Nick Madigan profiles Gerard Thomas Straub, the sort of Christian one wishes were ascendant in America rather than the belligerent neocons running things now. Straub's mission is to "'put the power of film at the service of the poor' by photographing and filming what he sees as the suffocating, deeply unjust conditions of countless millions.... In 1999, when he ventured overseas to document what he called 'global poverty and the Christian response to it,' he was horrified. On his first night in Calcutta, staying in a church in the heart of a slum, he said he was so overwhelmed by the pervasive squalor - the thousands living in the streets, the filth, the wailing - that he could not close his eyes."
Meanwhile.
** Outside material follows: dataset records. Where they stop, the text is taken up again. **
Record challenges_ok (t : gmap OTPChallengeID ChallengeRow) : Prop := {
  chs_rows : ∀ id r, t !! id = Some r → challenge_ok id r;
  chs_apart : ∀ id id' r r', t !! id = Some r → t !! id' = Some r' → id ≠ id' → cr_Phone r = cr_Phone r' →
    cr_CreatedAt r + Minute ≤ cr_CreatedAt r' ∨ cr_CreatedAt r' + Minute ≤ cr_CreatedAt r;
  chs_hour : ∀ phone s, count_where (in_hour phone s) t ≤ 5 }.

(** Ten failures lock. *)
Definition guard_ok (r : GuardRow) : Prop := 0 ≤ gr_Failures r ≤ 10 ∧ (gr_Failures r = 10 → gr_LockedUntil r ≠ zero_time).

Record user_ok (id : UserID) (r : UserRow) : Prop := {
  ur_key : ur_ID r = id;
  ur_phone : canonical (ur_Phone r);
  ur_checks : user_checks r = true }.

Record session_ok (us : gmap UserID UserRow) (id : SessionID) (r : SessionRow) : Prop := {
  ss_key : sr_ID r = id;
  ss_nonzero : id ≠ MkID 0;
  ss_user : is_Some (us !! sr_UserID r);
  ss_checks : session_checks r = true;
  ss_refreshed : is_stored (sr_LastRefreshedAt r);
  ss_revoked : ∀ t, sr_RevokedAt r = Some t → is_stored t }.

Definition unused (id : SessionID) (r : TokenRow) : bool := bool_decide (tr_SessionID r = id) && negb (present (tr_UsedAt r)).

Record iam_ok (db : IamDB) : Prop := {
  io_users : ∀ id r, users db !! id = Some r → user_ok id r;
  io_phones : unique same_phone (users db);
  io_challenges : challenges_ok (challenges db);
  io_guards : ∀ phone r, guards db !! phone = Some r → guard_ok r;
  io_sessions : ∀ id r, sessions db !! id = Some r → session_ok (users db) id r;
  io_tokens : ∀ h r, tokens db !! h = Some r → tr_TokenHash r = h ∧ is_Some (sessions db !! tr_SessionID r);
  io_one : ∀ id, is_Some (sessions db !! id) → count_where (unused id) (tokens db) = 1 }.

Lemma empty_iam_ok : iam_ok empty_iam_db.
Proof.
  constructor; cbn [users challenges guards sessions tokens empty_iam_db]; [|apply unique_empty|constructor; [| |done]|..]; intros.
  all: match goal with
       | E : ∅ !! _ = Some _ |- _ => by rewrite lookup_empty in E
       | E : is_Some (∅ !! _) |- _ => rewrite lookup_empty in E; by destruct E
       end.
Qed.

(** ** The latest challenge *)

Lemma newer_total a b : newer a b = false → newer b a = true.
Proof.
  unfold newer. destruct (Z.ltb_spec (cr_CreatedAt b) (cr_CreatedAt a)); [done|]. destruct (Z.ltb_spec (cr_CreatedAt a) (cr_CreatedAt b)); [done|].
  intros Hle%N.leb_gt. apply N.leb_le. lia.
Qed.

Lemma newer_created a b : newer a b = true → cr_CreatedAt b ≤ cr_CreatedAt a.
Proof.
  unfold newer. destruct (Z.ltb_spec (cr_CreatedAt b) (cr_CreatedAt a)); [lia|]. destruct (Z.ltb_spec (cr_CreatedAt a) (cr_CreatedAt b)); [done|lia].
Qed.

Lemma newer_trans a b c : newer a b = true → newer b c = true → newer a c = true.
Proof.
  unfold newer. intros H1 H2. repeat match goal with H : context [if ?x <? ?y then _ else _] |- _ => destruct (Z.ltb_spec x y) in H end; try done.
  all: repeat match goal with |- context [if ?x <? ?y then _ else _] => destruct (Z.ltb_spec x y) end; try done; try lia.
  apply N.leb_le in H1, H2. apply N.leb_le. lia.
Qed.

Lemma Latest_none db phone : LatestOTPChallenge db phone = None ↔ ∀ id r, challenges db !! id = Some r → cr_Phone r ≠ phone.
Proof.
  unfold LatestOTPChallenge. assert (E : head (sort_by newer (rows_where (of_phone phone) (challenges db))) = None ↔ rows_where (of_phone phone) (challenges db) = []).
  { split; [|by intros ->]. intros Hn. assert (Hl : sort_by newer (rows_where (of_phone phone) (challenges db)) = []) by (by destruct (sort_by _ _)).
    apply length_zero_iff_nil. by rewrite <- (length_sort_by newer), Hl. }
  rewrite E, rows_where_nil. unfold of_phone. setoid_rewrite bool_decide_eq_false. done.
Qed.

Lemma Latest_some db phone r : iam_ok db → LatestOTPChallenge db phone = Some r →
  challenges db !! cr_ID r = Some r ∧ cr_Phone r = phone ∧ challenge_ok (cr_ID r) r ∧
  ∀ id o, challenges db !! id = Some o → cr_Phone o = phone → cr_CreatedAt o ≤ cr_CreatedAt r.
Proof.
  intros Hdb Hl. unfold LatestOTPChallenge in Hl. pose proof (sort_by_sorted newer newer_total newer_trans (rows_where (of_phone phone) (challenges db))) as Hs.
  assert (Hperm : ∀ x, x ∈ sort_by newer (rows_where (of_phone phone) (challenges db)) ↔ ∃ k, challenges db !! k = Some x ∧ cr_Phone x = phone).
  { intros x. rewrite elem_of_sort_by, elem_of_rows_where. unfold of_phone. by setoid_rewrite bool_decide_eq_true. }
  destruct (sort_by _ _) as [|r' l] eqn:E; [done|]. injection Hl as ->. destruct (proj1 (Hperm r) ltac:(by left)) as (id & Hid & Hp).
  pose proof (chs_rows _ (io_challenges _ Hdb) _ _ Hid) as Hok. rewrite (ch_key _ _ Hok) in *. split_and!; try done.
  intros id' o Ho Hop. destruct (proj1 (elem_of_cons l o r) (proj2 (Hperm o) (ex_intro _ id' (conj Ho Hop)))) as [->|Hin]; [lia|]. inversion Hs as [|? ? _ Hall]; subst. rewrite Forall_forall in Hall.
  by apply newer_created, Hall.
Qed.

Lemma toOTPChallenge_row id r : challenge_ok id r →
  toOTPChallenge r = Ok (MkChallenge (cr_ID r) (MkPhone (cr_Phone r)) (cr_CodeHash r) (cr_Attempts r) (cr_CreatedAt r) (cr_ExpiresAt r) (cr_ConsumedAt r)).
Proof. intros Hr. unfold toOTPChallenge. by rewrite (ch_phone _ _ Hr). Qed.

(** ** Asking for a code *)

Definition new_challenge_row (secret : string) (id : OTPChallengeID) (phone : PhoneNumber) (code : OTPCode) (now : time) : ChallengeRow :=
  MkChallengeRow id (e164 phone) (Hash_code secret code) 0 (stored_time now) (stored_time now + 5 * Minute) None.

Definition with_challenge (db : IamDB) (r : ChallengeRow) : IamDB := set_challenges db (<[cr_ID r := r]> (challenges db)).

(** What must hold for a new code to be sent to [phone] at [now]. *)
Record may_send (db : IamDB) (phone : PhoneNumber) (now : time) : Prop := {
  ms_unlocked : og_lockedUntil (LoadGuard db phone) ≤ now;
  ms_cooldown : ∀ id o, challenges db !! id = Some o → cr_Phone o = e164 phone → cr_CreatedAt o + Minute ≤ stored_time now;
  ms_hour : CountSince db phone (now - Hour) < 5 }.

Lemma Guard_Check_none g now : Guard_Check g now = None ↔ og_lockedUntil g ≤ now.
Proof. unfold Guard_Check, Before. destruct (Z.ltb_spec now (og_lockedUntil g)); split; try done; lia. Qed.

Lemma Latest_challenge db phone : iam_ok db →
  match LatestOTPChallenge db (e164 phone) with
  | None => Latest db phone = Err ErrNotFound
  | Some r => Latest db phone = Ok (MkChallenge (cr_ID r) (MkPhone (cr_Phone r)) (cr_CodeHash r) (cr_Attempts r) (cr_CreatedAt r) (cr_ExpiresAt r) (cr_ConsumedAt r))
  end.
Proof.
  intros Hdb. unfold Latest. destruct (LatestOTPChallenge db (e164 phone)) as [r|] eqn:E; [|done].
  destruct (Latest_some db _ r Hdb E) as (_ & _ & Hr & _). by apply (toOTPChallenge_row (cr_ID r)).
Qed.

Lemma RequestOTP_tx_ok secret db now id codes phone code db' : iam_ok db →
  RequestOTP_tx secret DefaultOTPPolicy db now id codes phone = Ok (code, db') →
  codes = Ok code ∧ challenges db !! id = None ∧ may_send db phone now ∧ db' = with_challenge db (new_challenge_row secret id phone code now).
Proof.
  intros Hdb Htx. unfold RequestOTP_tx, WithPhoneLock in Htx. apply res_bind_ok in Htx as (? & Hg & Htx).
  destruct (Guard_Check _ now) as [|] eqn:Hguard in Hg; [done|]. apply Guard_Check_none in Hguard. clear Hg.
  apply res_bind_ok in Htx as (? & Hl & Htx). apply res_bind_ok in Htx as (? & Hc & Htx). apply res_bind_ok in Htx as (code' & Hcode & Htx).
  apply res_bind_ok in Htx as (c & Hnew & Htx). apply res_bind_ok in Htx as (db1 & Hadd & Htx). injection Htx as -> ->.
  apply ensure_ok in Hc. cbn [MaxPerHour DefaultOTPPolicy] in Hc. bool_prop.
  unfold NewOTPChallenge in Hnew. destruct (_ || _) in Hnew; [done|]. destruct (_ =? _) in Hnew; [done|]. destruct (_ <=? _) in Hnew; [done|].
  injection Hnew as <-. unfold Challenges_Add, InsertOTPChallenge, challenge_row in Hadd. cbn [oc_id oc_phone oc_codeHash oc_attempts oc_createdAt oc_expiresAt oc_consumedAt] in Hadd.
  change (toInt16 0) with (@Ok iam_error Z 0) in Hadd. cbn [res_bind] in Hadd. apply res_bind_ok in Hadd as (? & Hchk & Hadd). injection Hadd as <-.
  apply ensure_ok in Hchk. bool_prop. split_and!; try done.
  - constructor; [done| |done]. intros id' o Ho Hop. pose proof (Latest_challenge db phone Hdb) as Hlat.
    destruct (LatestOTPChallenge db (e164 phone)) as [r|] eqn:El; [|by destruct (proj1 (Latest_none _ _) El _ _ Ho)].
    rewrite Hlat in Hl. cbn [oc_createdAt ResendCooldown DefaultOTPPolicy] in Hl. destruct (0 <? _) eqn:Hw in Hl; [done|]. bool_prop.
    destruct (Latest_some db _ r Hdb El) as (_ & _ & Hr & Hmax). specialize (Hmax id' o Ho Hop).
    assert (Hle : cr_CreatedAt r + Minute ≤ now) by (unfold Sub, GoTime.Add, min_int64, max_int64 in *; lia).
    apply stored_time_mono in Hle. rewrite <- (Z.mul_1_l Minute), stored_minutes, (ch_created _ _ Hr) in Hle. lia.
  - unfold with_challenge, new_challenge_row. cbn [cr_ID]. unfold GoTime.Add. cbn [TTL DefaultOTPPolicy]. by rewrite stored_minutes.
Qed.

(** When a code may be sent, it is. *)
Lemma RequestOTP_tx_sends secret db now id code phone : iam_ok db →
  may_send db phone now → id ≠ MkID 0 → e164 phone ≠ "" → challenges db !! id = None →
  RequestOTP_tx secret DefaultOTPPolicy db now id (Ok code) phone = Ok (code, with_challenge db (new_challenge_row secret id phone code now)).
Proof.
  intros Hdb [Hg Hc Hh] Hid Hphone Hfree. unfold RequestOTP_tx, WithPhoneLock. rewrite (proj2 (Guard_Check_none _ _) Hg). cbn [res_bind].
  pose proof (Latest_challenge db phone Hdb) as Hlat. match goal with |- res_bind ?m _ = _ => assert (Hgate : m = Ok tt) end.
  { destruct (LatestOTPChallenge db (e164 phone)) as [r|] eqn:El; [|by rewrite Hlat]. rewrite Hlat. cbn [oc_createdAt ResendCooldown DefaultOTPPolicy].
    destruct (Latest_some db _ r Hdb El) as (Hin & Hp & _ & _). specialize (Hc _ _ Hin Hp). pose proof (stored_time_le now).
    destruct (Z.ltb_spec 0 (Sub (GoTime.Add (cr_CreatedAt r) Minute) now)); [|done]. unfold Sub, GoTime.Add, min_int64, max_int64 in *. lia. }
  rewrite Hgate. cbn [res_bind]. unfold GoTime.Add at 1. rewrite Z.add_opp_r. cbn [MaxPerHour DefaultOTPPolicy].
  rewrite (proj2 (Z.leb_gt 5 _)) by lia. cbn [negb ensure res_bind]. unfold NewOTPChallenge, ID_IsZero, Phone_IsZero.
  rewrite (bool_decide_eq_false_2 (value id = 0%N)) by (destruct id; cbn; congruence). rewrite bool_decide_eq_false_2 by done.
  pose proof (len_HMAC secret (digits code)) as Hlen. unfold Hash_code. rewrite Hlen. cbn [orb Z.eqb TTL DefaultOTPPolicy]. rewrite (proj2 (Z.leb_gt (5 * Minute) 0)) by done.
  cbn [res_bind]. unfold Challenges_Add, InsertOTPChallenge, challenge_row. cbn [oc_id oc_phone oc_codeHash oc_attempts oc_createdAt oc_expiresAt oc_consumedAt].
  change (toInt16 0) with (@Ok iam_error Z 0). cbn [res_bind]. unfold GoTime.Add. rewrite stored_minutes. unfold challenge_checks. cbn [cr_Attempts cr_CreatedAt cr_ExpiresAt].
  rewrite (proj2 (Z.ltb_lt _ _)), bool_decide_eq_true_2 by (done || (unfold Minute, Second, Millisecond, Microsecond; lia)). done.
Qed.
Sharon Waxman reports on the drastic scaling down of operations at the Saul Zaentz Film Center in Berkeley and the closure of Francis Ford Coppola's American Zoetrope Productions, both "consequence[s] of technological shifts and economic hardship in the California film industry." Zoetrope, which you'll see featured in any history of the "New Hollywood," that often-celebrated 70s-era shift away from the old studio system, is, of course, a multi-armed entity - it's good to see, for example, even one of its relatively smaller ventures, Zoetrope: All-Story still going strong, featuring most recently a cover design by Gus Van Sant and work by, among others, Ryu Murakami. But this particular arm is expected to reopen as ZAP Productions in LA. Even so, argues Waxman in a separate piece, Hollywood itself is being led by "a veritable flock of lame ducks."
If it's been a while since you've seen Mary Poppins and you think you remember it well, think again, writes Virginia Heffernan: "The movie is set in 1910, in part among chimney sweeps and the bankers in high, hard collars, but the 60s come through in just about every scene. If those who most exemplified that decade were the activists and the sybarites, this movie is clearly on the side of the sybarites - the hippies."
Richard Schickel's review of The Selected Letters of Tennessee Williams: Volume II, 1945 - 1957 is accompanied by one of the site's excellent "Featured Author" pages.